### GIVEN RECORDS

(* ===== verification/Commands.v ===== *)
(** * The commands

    Models the [main] functions: [structure_generator/cmd/main.go], which takes
    the inventories of the configured providers or reads them from files and
    generates a structure, regenerates one, or writes capability candidates;
    and [cmd/tappet/main.go], which loads a configuration and starts a server.
    It composes [Inventory.v], [Publish.v], [Pipeline.v], [Config.v] and
    [Serving.v]. The [flag] package, the reading of files and configurations
    and the listeners are arguments. *)
From stdpp Require Import relations.
From Stdlib Require Import Ascii String.
From S2P Require Import Prelude GoStrings Limits Sha256 Regex Utf8 Text Json JsonScan JsonStruct JsonRound Snapshot SnapshotService Records Registry RegistrySteps Yaml Manifest Skill Loader ResponseLimit ProviderRegistry Hierarchy Config Generator Generated Candidates Inventory Regenerate Publish Pipeline Protocol Backend ProviderCall Server Serving.
Local Open Scope string_scope.
Local Open Scope list_scope.
Local Open Scope Z_scope.

(** ** The generator's command *)

(** [arrayFlags] *)
Definition arrayFlags : Type := list string.
Definition arrayFlags_String (i : arrayFlags) : string := Join i ", ".
Definition arrayFlags_Set (i : arrayFlags) (value : string) : arrayFlags := i ++ [value].

Record generatorFlags := mkGenFlags {
  gf_inputFiles : arrayFlags; gf_outputDir : string; gf_configPath : string; gf_regenerateRoot : bool; gf_candidateSource : string }.
Definition default_output : string := "./structure".
Definition no_flags : generatorFlags := mkGenFlags [] default_output "" false "".

(** [Config]: the servers and the output directory. *)
Record generatorConfig := mkGenConfig { gc_MCPServers : gmap string (option MCPClientConfigV2); gc_OutputDir : string }.

(** What is to be generated, and where. *)
Inductive job :=
| CandidatesJob (candidateSource outputDir : string)
| RegenerateJob (outputDir : string)
| StructureJob (servers : list ServerTools) (outputDir : string).

Definition usage : string :=
  "Usage:" +:+ String NL "" +:+
  "  Mode 1 (fetch from live servers):  go run cmd/main.go -config <config.json>" +:+ String NL "" +:+
  "  Mode 2 (use pre-fetched data):     go run cmd/main.go -input <file1.json> -input <file2.json>" +:+ String NL "" +:+
  "  Mode 3 (regenerate hierarchy):     go run cmd/main.go -regenerate -output <structure_dir>" +:+ String NL "" +:+
  "  Mode 4 (capability candidates):    go run cmd/main.go -capability-candidates-from <hierarchy_dir> -output <candidate_dir>" +:+ String NL (String NL "") +:+
  "Examples:" +:+ String NL "" +:+
  "  go run cmd/main.go -config tests/test_data/test_config.json" +:+ String NL "" +:+
  "  go run cmd/main.go -input tests/test_data/github_tools.json -input tests/test_data/everything_tools.json" +:+ String NL "" +:+
  "  go run cmd/main.go -regenerate -output ./structure".

Section generator.
Context `{TextOps} `{UpperCase} `{UnicodeTables} `{RuneLower} `{YamlDecoder} {mcp : McpTools}.
Context {C : Type} {catalog : CatalogClient C}.
(** The environment, the files, [json.Unmarshal] into [Config], and the
    connections to providers. An error is what [log.Fatal] says, whose [%v] is
    the error's text. *)
Context (Getenv : string → string) (readFile : string → result error bytes) (decode : bytes → result error generatorConfig).
Context (factory : string → MCPClientConfigV2 → result error (catalogConnection C)).

Definition fetchFromConfig (configPath : string) : result error (list ServerTools) :=
  fetchFromConfigWithFactory Getenv (λ data, rmap gc_MCPServers (decode data)) (readFile configPath) factory.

######

WORK REQUIRED:
Pull out every line above that holds the word "arrayFlags".

SOLUTION:
(** [arrayFlags] *)
Definition arrayFlags : Type := list string.
Definition arrayFlags_String (i : arrayFlags) : string := Join i ", ".
Definition arrayFlags_Set (i : arrayFlags) (value : string) : arrayFlags := i ++ [value].
  gf_inputFiles : arrayFlags; gf_outputDir : string; gf_configPath : string; gf_regenerateRoot : bool; gf_candidateSource : string }.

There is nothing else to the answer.